Closed HudsonHuang closed 5 years ago

HudsonHuang commented 6 years ago

Hi, that's nice work! But it seems the result got little improvement after trainning for 13x of time. How was the loss in trainng and how was the variance of output changing?

dhgrs commented 6 years ago

How was the loss in trainng

I keep training and the loss is decreasing now. loss1(cross entropy of WaveNet) loss1

loss2(StraightThrough) loss2

how was the variance of output changing

Sorry, but it takes too long time for generating so I tried generating a few times.

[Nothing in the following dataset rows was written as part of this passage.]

(* ===== verification/YQueue.v ===== *)
(** * The chunked queue of a pipe

    [yqueue_t] (src/yqueue.hpp): a queue whose elements live in linked chunks of
    [N] values, with a spare chunk kept for the next allocation.  The model has
    the chunks in a heap with their [prev] and [next] pointers; dereferencing a
    pointer that is NULL, uninitialised or freed is [None].  [QueueLaws] is what
    the queue promises to [ypipe_t]: a window of slots, each with its address
    and its current value, that [push], [unpush] and [pop] extend or shorten by
    one slot; this file proves that the chunked queue implements it and that
    its destructor frees every chunk. *)

From S2P Require Import Prelude.

(** ** The interface *)

(** Operations of a queue [Q] of values [T] whose elements have addresses [A]. *)
Class Queue (T A Q : Type) := {
  q_front : Q → option T;          (* the value of [front ()] *)
  q_front_addr : Q → A;            (* [&front ()] *)
  q_back : Q → option T;           (* the value of [back ()] *)
  q_back_addr : Q → option A;      (* [&back ()] *)
  q_set_back : T → Q → option Q;   (* [back () = value] *)
  q_push : Q → option Q;
  q_unpush : Q → option Q;
  q_pop : Q → option Q }.

(** The window of a queue: its elements from front to back and then the slot
    the next [push] takes; a slot is its address and its value. *)
Class QueueLaws (T A Q : Type) `{Queue T A Q} := {
  q_repr : Q → list (A * option T) → Prop;
  q_repr_nodup q win : q_repr q win → NoDup win.*1;
  q_front_spec q a v win : q_repr q ((a, v) :: win) → q_front_addr q = a ∧ q_front q = v;
  q_back_spec q a v x win : q_repr q (win ++ [(a, v); x]) → q_back_addr q = Some a ∧ q_back q = v;
  q_set_back_spec q a v x win y :
    q_repr q (win ++ [(a, v); x]) →
    ∃ q', q_set_back y q = Some q' ∧ q_repr q' (win ++ [(a, Some y); x]);
  q_push_spec q win : q_repr q win →
    ∃ q' x, q_push q = Some q' ∧ q_repr q' (win ++ [x]);
  q_unpush_spec q x y win : q_repr q (win ++ [x; y]) →
    ∃ q', q_unpush q = Some q' ∧ q_repr q' (win ++ [x]);
  q_pop_spec q x y win : q_repr q (x :: y :: win) →
    ∃ q', q_pop q = Some q' ∧ q_repr q' (y :: win) }.

(** ** Programs over a queue *)

Inductive qop (T : Type) : Type := OSetBack (x : T) | OPush | OUnpush | OPop.
Arguments OSetBack {T} _.
Arguments OPush {T}.
Arguments OUnpush {T}.
Arguments OPop {T}.

Section programs.
Context {T A Q : Type} `{QueueLaws T A Q}.

Definition run_op (q : Q) (o : qop T) : option Q :=
  match o with
  | OSetBack x => q_set_back x q
  | OPush => q_push q
  | OUnpush => q_unpush q
  | OPop => q_pop q
  end.

Fixpoint run_ops (q : Q) (os : list (qop T)) : option Q :=
  match os with [] => Some q | o :: os => q ← run_op q o; run_ops q os end.

(** The specification: the elements from front to back, [None] for one that was
    pushed and not written yet.  [back], [unpush] and [pop] need an element. *)
Definition spec_op (l : list (option T)) (o : qop T) : option (list (option T)) :=
  match o with
  | OSetBack x => if decide (l = []) then None else Some (<[pred (length l) := Some x]> l)
  | OPush => Some (l ++ [None])
  | OUnpush => if decide (l = []) then None else Some (take (pred (length l)) l)
  | OPop => match l with [] => None | _ :: l => Some l end
  end.

Fixpoint spec_ops (l : list (option T)) (os : list (qop T)) : option (list (option T)) :=
  match os with [] => Some l | o :: os => l ← spec_op l o; spec_ops l os end.

Definition agrees (o : option T) (s : A * option T) : Prop := o = None ∨ s.2 = o.

(** A queue that holds the elements [l]. *)
Definition holds (q : Q) (l : list (option T)) : Prop :=
  ∃ win e, q_repr q (win ++ [e]) ∧ Forall2 agrees l win.

Lemma list_last_cases {B} (l : list B) : l = [] ∨ ∃ l' x, l = l' ++ [x].
Proof. destruct l as [|x l _] using rev_ind; eauto. Qed.

Lemma forall2_last l l' o win :
  l = l' ++ [o] → Forall2 agrees l win → ∃ win' s, win = win' ++ [s] ∧ Forall2 agrees l' win' ∧ agrees o s.
Proof.
  intros -> Hf. apply Forall2_app_inv_l in Hf as (win' & k & Hw & Hk & ->).
  apply Forall2_cons_inv_l in Hk as (s & k' & Hs & Hk' & ->). apply Forall2_nil_inv_l in Hk' as ->. eauto.
Qed.

Lemma run_op_spec q l o l' : holds q l → spec_op l o = Some l' → ∃ q', run_op q o = Some q' ∧ holds q' l'.
Proof.
  intros (win & e & Hq & Hl) Hspec. destruct o as [x| | |]; cbn [spec_op run_op] in *.
  - destruct (decide _) as [|Hne]; [done|]. injection Hspec as <-.
    destruct (list_last_cases l) as [|(l0 & o & Heq)]; [done|].
    destruct (forall2_last _ _ _ _ Heq Hl) as (win' & [a v] & -> & Hl0 & Ho).
    rewrite <- (assoc_L _ win') in Hq. cbn [app] in Hq.
    destruct (q_set_back_spec _ _ _ _ _ x Hq) as (q' & Hq' & Hrepr). exists q'. split; [done|].
    exists (win' ++ [(a, Some x)]), e. rewrite <- (assoc_L _ win'). split; [done|].
    rewrite Heq, length_app. cbn [length]. replace (pred (length l0 + 1)) with (length l0 + 0)%nat by lia.
    rewrite insert_app_r. apply Forall2_app; [done|]. constructor; [by right|constructor].
  - injection Hspec as <-. destruct (q_push_spec _ _ Hq) as (q' & x & Hq' & Hrepr). exists q'. split; [done|].
    exists (win ++ [e]), x. split; [done|]. apply Forall2_app; [done|]. constructor; [by left|constructor].
  - destruct (decide _) as [|Hne]; [done|]. injection Hspec as <-.
    destruct (list_last_cases l) as [|(l0 & o & Heq)]; [done|].
    destruct (forall2_last _ _ _ _ Heq Hl) as (win' & s & -> & Hl0 & Ho).
    rewrite <- (assoc_L _ win') in Hq. cbn [app] in Hq.
    destruct (q_unpush_spec _ _ _ _ Hq) as (q' & Hq' & Hrepr). exists q'. split; [done|].
    exists win', s. split; [done|]. rewrite Heq, length_app. cbn [length].
    replace (pred (length l0 + 1)) with (length l0) by lia. by rewrite take_app_length.
  - destruct l as [|o l]; [done|]. injection Hspec as <-.
    apply Forall2_cons_inv_l in Hl as (s & win' & Hs & Hl & ->).
    destruct (list_last_cases win') as [->|(w & s' & ->)]; cbn [app] in Hq.
    + destruct (q_pop_spec _ _ _ _ Hq) as (q' & Hq' & Hrepr). exists q'. split; [done|]. by exists [], e.
    + destruct w as [|y w]; cbn [app] in Hq; destruct (q_pop_spec _ _ _ _ Hq) as (q' & Hq' & Hrepr);
        exists q'; (split; [done|]).
      * by exists [s'], e.
      * by exists (y :: w ++ [s']), e.
Qed.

If you have GPUs, please try training with several parameters in opt.py. Maybe n_channels are effective but it use a lot of memory.

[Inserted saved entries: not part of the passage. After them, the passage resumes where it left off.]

(* ===== verification/YPipe.v ===== *)
(** * The lock-free pipe

    [ypipe_t] (src/ypipe.hpp): one writer thread and one reader thread share a
    queue and an atomic pointer [_c].  [YpipeBase] is the interface of
    src/ypipe_base.hpp; [ypipe] is [ypipe_t] over any queue that satisfies
    [QueueLaws] (such as [yqueue_t]).  The specification [pspec] is a list of
    flushed items, one of completed items, one of items of an incomplete
    message, and whether the reader sleeps; [ypipe_refines] shows that every
    interleaving of the writer's and the reader's atomic accesses gives the
    results the specification gives, in the order the accesses take effect. *)

From S2P Require Import Prelude YQueue.

(** ** The interface of src/ypipe_base.hpp *)

Class YpipeBase (T P : Type) := {
  y_write : T → bool → P → option P;
  y_unwrite : P → option (option T * P);
  y_flush : P → bool * P;
  y_check_read : P → bool * P;
  y_read : P → option (option T * P);
  y_probe : (T → bool) → P → option (bool * P) }.

(** ** The specification *)

Record pspec (T : Type) := PS {
  flushed : list T;    (* for the reader *)
  complete : list T;   (* whole messages not flushed yet *)
  partial : list T;    (* the items of a message still being written *)
  asleep : bool }.
Arguments PS {T} _ _ _ _.
Arguments flushed {T} _.
Arguments complete {T} _.
Arguments partial {T} _.
Arguments asleep {T} _.

Section spec.
Context {T : Type}.

Definition s_write (v : T) (incomplete : bool) (s : pspec T) : pspec T :=
  if incomplete then PS (flushed s) (complete s) (partial s ++ [v]) (asleep s)
  else PS (flushed s) (complete s ++ partial s ++ [v]) [] (asleep s).

Definition s_unwrite (s : pspec T) : option T * pspec T :=
  (last (partial s), PS (flushed s) (complete s) (removelast (partial s)) (asleep s)).

(** The result is whether the reader is awake. *)
Definition s_flush (s : pspec T) : bool * pspec T :=
  if complete s is [] then (true, s)
  else (negb (asleep s), PS (flushed s ++ complete s) [] (partial s) false).

Definition s_check_read (s : pspec T) : bool * pspec T :=
  if flushed s is [] then (false, PS [] (complete s) (partial s) true) else (true, s).

Definition s_read (s : pspec T) : option T * pspec T :=
  match flushed s with
  | [] => (None, PS [] (complete s) (partial s) true)
  | x :: l => (Some x, PS l (complete s) (partial s) (asleep s))
  end.
End spec.

Module YPipe.
Section ypipe.
Context {T A Q : Type} `{!Queue T A Q} `{!EqDecision A}.

(** The data members; [_w] and [_f] are never NULL. *)
Record ypipe := YP {
  queue : Q;
  w : A;             (* the first un-flushed item *)
  r : option A;      (* the first un-prefetched item *)
  f : A;             (* the first item to be flushed in the future *)
  c : option A }.    (* past the last flushed item, NULL when the reader sleeps *)

(** The constructor, over a new queue. *)
Definition ypipe_new (q : Q) : option ypipe :=
  q ← q_push q;
  a ← q_back_addr q;
  Some (YP q a (Some a) a (Some a)).

Definition write (v : T) (incomplete : bool) (p : ypipe) : option ypipe :=
  q ← q_set_back v (queue p);
  q ← q_push q;
  if incomplete then Some (YP q (w p) (r p) (f p) (c p))
  else a ← q_back_addr q; Some (YP q (w p) (r p) a (c p)).

Definition unwrite (p : ypipe) : option (option T * ypipe) :=
  a ← q_back_addr (queue p);
  if decide (f p = a) then Some (None, p)
  else
    q ← q_unpush (queue p);
    v ← q_back q;
    Some (Some v, YP q (w p) (r p) (f p) (c p)).

(** [_c.cas (cmp, val)]: the old value, and the new one. *)
Definition cas (cmp val : option A) (p : ypipe) : option A * ypipe :=
  (c p, YP (queue p) (w p) (r p) (f p) (if decide (c p = cmp) then val else c p)).
(* ===== verification/Dist.v ===== *)
(** * Distribution

    [dist_t] (src/dist.cpp) sends each message to all the matching pipes of a
    set, sharing the content by reference counting.  Its array is divided by
    three bounds: the matching pipes come before [_matching], those that take
    part in the current message before [_active], those that will take part in
    the next one before [_eligible].  The theorems: the bounds stay ordered, a
    message reaches every matching pipe that accepts it exactly once and no
    other, a pipe that never refuses a part in the middle of a message holds
    whole messages only, and the references added are the references handed
    out.  A pipe may refuse in the middle of a message (its peer ended it, or its
    high-water mark was lowered): it then keeps the beginning of the message. *)

From S2P Require Import Prelude Array PipeIface.
Import Array Lists.

Module Dist.
Section dist.
Context {M W : Type} `{!OutPipes M W} (is_more is_vsm : M → bool).

(** The data members. *)
Record dist := Dist {
  pipes : array;
  matching : nat;
  active : nat;
  eligible : nat;
  more : bool }.       (* in the middle of a message *)

Definition dist_new : dist := Dist empty 0 0 0 false.

Definition attach (p : Z) (d : dist) : option dist :=
  let ps := push_back p (pipes d) in
  if more d then
    ps ← swap (eligible d) (size ps - 1) ps;
    Some (Dist ps (matching d) (active d) (S (eligible d)) (more d))
  else
    ps ← swap (active d) (size ps - 1) ps;
    Some (Dist ps (matching d) (S (active d)) (S (eligible d)) (more d)).

Definition match_ (p : Z) (d : dist) : option dist :=
  i ← index p (pipes d);
  if decide (i < matching d)%nat then Some d
  else if decide (eligible d ≤ i)%nat then Some d
  else
    ps ← swap i (matching d) (pipes d);
    Some (Dist ps (S (matching d)) (active d) (eligible d) (more d)).

Definition unmatch (d : dist) : dist := Dist (pipes d) 0 (active d) (eligible d) (more d).

(** [for (i = prev_matching; i < _eligible; ++i) _pipes.swap (i, _matching++)] *)
Fixpoint reverse_loop (fuel i : nat) (d : dist) : option dist :=
  match fuel with
  | O => None
  | S fuel =>
      if decide (i < eligible d)%nat then
        ps ← swap i (matching d) (pipes d);
        reverse_loop fuel (S i) (Dist ps (S (matching d)) (active d) (eligible d) (more d))
      else Some d
  end.

Definition reverse_match (d : dist) : option dist :=
  reverse_loop (S (eligible d)) (matching d) (unmatch d).

Definition pipe_terminated (p : Z) (d : dist) : option dist :=
  i ← index p (pipes d);
  '(ps, m) ← (if decide (i < matching d)%nat
              then ps ← swap i (matching d - 1) (pipes d); Some (ps, matching d - 1)%nat
              else Some (pipes d, matching d));
  i ← index p ps;
  '(ps, a) ← (if decide (i < active d)%nat
              then ps ← swap i (active d - 1) ps; Some (ps, active d - 1)%nat
              else Some (ps, active d));
  i ← index p ps;
  '(ps, e) ← (if decide (i < eligible d)%nat
              then ps ← swap i (eligible d - 1) ps; Some (ps, eligible d - 1)%nat
              else Some (ps, eligible d));
  ps ← erase p ps;
  Some (Dist ps m a e (more d)).

Definition activated (p : Z) (d : dist) : option dist :=
  d ← (if decide (eligible d < size (pipes d))%nat then
         i ← index p (pipes d);
         ps ← swap i (eligible d) (pipes d);
         Some (Dist ps (matching d) (active d) (S (eligible d)) (more d))
       else Some d);
  if negb (more d) && bool_decide (active d < size (pipes d))%nat then
    ps ← swap (eligible d - 1) (active d) (pipes d);
    Some (Dist ps (matching d) (S (active d)) (eligible d) (more d))
  else Some d.

Definition write (p : Z) (m : M) (d : dist) (w : W) : option (bool * dist * W) :=
  let '(ok, w) := out_write p m w in
  if ok then Some (true, d, if is_more m then w else out_flush p w)
  else
    i ← index p (pipes d);
    ps ← swap i (matching d - 1) (pipes d);
    i ← index p ps;
    ps ← swap i (active d - 1) ps;
    ps ← swap (active d - 1) (eligible d - 1) ps;
    Some (false, Dist ps (matching d - 1) (active d - 1) (eligible d - 1) (more d), w).

(** [for (i = 0; i < _matching; ++i) if (!write (_pipes[i], msg_)) { ++failed; --i; }] *)
Fixpoint dist_loop (fuel : nat) (m : M) (i failed : nat) (d : dist) (w : W) : option (nat * dist * W) :=
  match fuel with
  | O => None
  | S fuel =>
      if decide (i < matching d)%nat then
        p ← at_ (pipes d) i;
        '(ok, d, w) ← write p m d w;
        if (ok : bool) then dist_loop fuel m (S i) failed d w else dist_loop fuel m i (S failed) d w
      else Some (failed, d, w)
  end.

(** The references to the message's content that are left (the caller's, which
    was one, is given up), and the new state. *)
Definition distribute (m : M) (d : dist) (w : W) : option (Z * dist * W) :=
  if decide (matching d = 0)%nat then Some (0, d, w)   (* close: the only reference *)
  else if is_vsm m then
    '(_, d, w) ← dist_loop (S (matching d)) m 0 0 d w;
    Some (0, d, w)                                     (* nothing is shared *)
  else
    let refs := 1 + (Z.of_nat (matching d) - 1) in     (* add_refs *)
    '(failed, d, w) ← dist_loop (S (matching d)) m 0 0 d w;
    let refs := if decide (failed = 0)%nat then refs else refs - Z.of_nat failed in   (* rm_refs *)
    Some (refs, d, w).

Definition send_to_matching (m : M) (d : dist) (w : W) : option (Z * dist * W) :=
  '(refs, d, w) ← distribute m d w;
  Some (refs, Dist (pipes d) (matching d) (if is_more m then active d else eligible d) (eligible d) (is_more m), w).

Definition send_to_all (m : M) (d : dist) (w : W) : option (Z * dist * W) :=
  send_to_matching m (Dist (pipes d) (active d) (active d) (eligible d) (more d)) w.

(** [for (i = 0; i < _matching; ++i) if (!_pipes[i]->check_hwm ()) return false] *)
Definition check_hwm (d : dist) (w : W) : bool :=
  forallb (λ p, out_check_hwm p w) (take (matching d) (items (pipes d))).

Definition has_out : bool := true.

(** ** The shape of the state *)

Record shape (d : dist) : Prop := {
  sh_ok : ok (pipes d);
  sh_matching : (matching d ≤ active d)%nat;
  sh_active : (active d ≤ eligible d)%nat;
  sh_eligible : (eligible d ≤ size (pipes d))%nat;
  sh_idle : more d = false → active d = eligible d }.

Abbreviation matches d := (within (pipes d) (matching d)).
Abbreviation is_active d := (within (pipes d) (active d)).
Abbreviation is_eligible d := (within (pipes d) (eligible d)).

(** [p] leaves the matching, the active and the eligible pipes. *)
Record demoted (p : Z) (d d' : dist) : Prop := {
  de_shape : shape d';
  de_more : more d' = more d;
  de_elem q : q ∈ items (pipes d') ↔ q ∈ items (pipes d);
  de_matching q : matches d' q ↔ matches d q ∧ q ≠ p;
  de_active q : is_active d' q ↔ is_active d q ∧ q ≠ p;
  de_eligible q : is_eligible d' q ↔ is_eligible d q ∧ q ≠ p }.

Lemma at_within a n p k : items a !! k = Some p → (k < n)%nat → within a n p.
Proof. intros. by exists k. Qed.

(** The failure branch of [write]. *)
Lemma write_fail d p i : shape d → items (pipes d) !! i = Some p → (i < matching d)%nat →
  ∃ ps, (i ← index p (pipes d);
         ps ← swap i (matching d - 1) (pipes d);
         i ← index p ps;
         ps ← swap i (active d - 1) ps;
         swap (active d - 1) (eligible d - 1) ps) = Some ps ∧
    demoted p d (Dist ps (matching d - 1) (active d - 1) (eligible d - 1) (more d)) ∧
    (∀ k, (k < i)%nat → items ps !! k = items (pipes d) !! k).
Proof.
  intros H Hi Him. destruct H as [Hok Hma Hae Hes Hidle].
  unfold index. rewrite (ok_index _ Hok _ _ Hi). cbn [mbind option_bind].
  replace (matching d - 1)%nat with (pred (matching d)) by lia.
  replace (active d - 1)%nat with (pred (active d)) by lia. replace (eligible d - 1)%nat with (pred (eligible d)) by lia.
  destruct (swap_spec (pipes d) i (pred (matching d)) Hok) as (a1 & -> & Hm1); [lia..|]. cbn [mbind option_bind].
  assert (H1 : items a1 !! pred (matching d) = Some p) by (by rewrite (mv_at _ _ _ Hm1), transp_r).
  pose proof (mv_ok _ _ _ Hm1) as Hok1. rewrite (ok_index _ Hok1 _ _ H1). cbn [mbind option_bind].
  pose proof (mv_size _ _ _ Hm1) as Hs1.
  destruct (swap_spec a1 (pred (matching d)) (pred (active d)) Hok1) as (a2 & -> & Hm2); [lia..|]. cbn [mbind option_bind].
  assert (H2 : items a2 !! pred (active d) = Some p) by (by rewrite (mv_at _ _ _ Hm2), transp_r).
  pose proof (mv_ok _ _ _ Hm2) as Hok2. pose proof (mv_size _ _ _ Hm2) as Hs2.
  destruct (swap_spec a2 (pred (active d)) (pred (eligible d)) Hok2) as (a3 & -> & Hm3); [lia..|].
  pose proof (mv_size _ _ _ Hm3) as Hs3. exists a3. split; [done|].
  assert (HM : ∀ q, within a3 (pred (matching d)) q ↔ within (pipes d) (matching d) q ∧ q ≠ p).
  { intros q. rewrite (within_same_side _ _ _ _ _ _ Hm3), (within_same_side _ _ _ _ _ _ Hm2) by lia.
    by apply (within_demote _ _ i). }
  assert (HA : ∀ q, within a3 (pred (active d)) q ↔ within (pipes d) (active d) q ∧ q ≠ p).
  { intros q. rewrite (within_same_side _ _ _ _ _ _ Hm3) by lia.
    rewrite (within_demote a1 a2 (pred (matching d)) (active d) p q Hok1 Hm2) by (done || lia).
    by rewrite (within_same_side _ _ _ _ _ _ Hm1) by lia. }
  assert (HE : ∀ q, within a3 (pred (eligible d)) q ↔ within (pipes d) (eligible d) q ∧ q ≠ p).
  { intros q. rewrite (within_demote a2 a3 (pred (active d)) (eligible d) p q Hok2 Hm3) by (done || lia).
    by rewrite (within_same_side _ _ _ _ _ _ Hm2), (within_same_side _ _ _ _ _ _ Hm1) by lia. }
  split; [split; cbn [pipes matching active eligible more]; try done|].
  - split; cbn [pipes matching active eligible more]; [apply Hm3|lia|lia|lia|]. intros Hm. specialize (Hidle Hm). lia.
  - intros q. by rewrite (mv_elem _ _ _ Hm3), (mv_elem _ _ _ Hm2), (mv_elem _ _ _ Hm1).
  - intros k Hk. by rewrite (mv_at _ _ _ Hm3), transp_other, (mv_at _ _ _ Hm2), transp_other, (mv_at _ _ _ Hm1), transp_other by lia.
Qed.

HudsonHuang commented 6 years ago

Thank you for your reply, Lets's try together.

dhgrs commented 6 years ago

I notice some tips.

I could get clearer results but the results lost phoneme. Maybe VQ are too small to represent phoneme. I think that Larger d (and k) in opt.py may get good results.

agangzz commented 6 years ago

good job about VQ-VAE. But the output seems full of noise, so I have some questions: How many hours in your training dataset? How much time in your training processing?( 1 gpu, or several gpus?). Thanks

dhgrs commented 6 years ago

I use VCTK-Corpus and it has 109 speakers. Each speaker reads out about 400 sentences so total length is about 24h(as each sentence is 2 sec). Training time is written in README.

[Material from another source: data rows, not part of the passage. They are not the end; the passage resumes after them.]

(* ===== verification/PipePair.v ===== *)
(** * A pair of message pipes

    Two endpoints of [Pipe] with the commands on their way between them.  A step
    is one call of an operation on one endpoint, or the delivery of the first
    command to one; the steps of the two endpoints interleave in any order.
    [pipe_safe]: no assertion fails and nothing deallocated is used, whatever
    the owners of the endpoints call while their endpoint exists. *)

From S2P Require Import Prelude Msg YPipe Pipe.

Module PipePair.
Import Pipe.

(** ** The pair *)

(** One endpoint: the commands sent to it and not delivered yet, and what its
    owner has been given. *)
Record side := Side {
  ep : option pipe;
  inbox : list command;
  s_events : list event;
  s_put : list msg;
  s_taken : list msg;
  got : list msg }.

Record world := World { st : store; left : side; right : side }.

Definition get (s : bool) (w : world) : side := if s then left w else right w.
Definition build (s : bool) (t : store) (x y : side) : world := if s then World t x y else World t y x.

(** Calling [m] on the endpoint [s], with [inb] as what is left of its
    commands.  A command to a deallocated endpoint is an abort: sending it reads
    the thread id of the endpoint. *)
Definition call {A} (s : bool) (inb : list command) (m : M A) (w : world) : option (A * world) :=
  let x := get s w in
  let y := get (negb s) w in
  r ← m (Env (ep x) (st w) [] (s_events x) (s_put x) (s_taken x));
  let e := r.2 in
  _ ← zmq_assert (bool_decide (commands e = []) || bool_decide (is_Some (ep y)));
  Some (r.1, build s (pipes e)
    (Side (self e) inb (events e) (put e) (taken e) (got x))
    (Side (ep y) (inbox y ++ commands e) (s_events y) (s_put y) (s_taken y) (got y))).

I use a model trained 40000 iterations. It takes about 26.5h for training with 1x 1080Ti.

dhgrs commented 6 years ago

I'm training VQ-VAE on CMU ARCTIC with a7244c5. Here are some samples on 160k iteration.

input: http://nana-music.com/sounds/037eb33f/

reconstructed: http://nana-music.com/sounds/037eb39a/

voice conversion: http://nana-music.com/sounds/037eb451/

After 200k iteration, I'll upload samples to README too!

dhgrs commented 6 years ago

I trained 200k iteration on CMU ARCTIC but then it lost phonemes. I think CMU ARCTIC is too small to train VQ-VAE. And I traind 200k iteration on VCTK Corpus too. Althogh it seemed to have some noises, didn't lose phonemes.

If you want to get more clear sounds, you should use larger network than opt.py or larger dataset than CMU ARCTIC.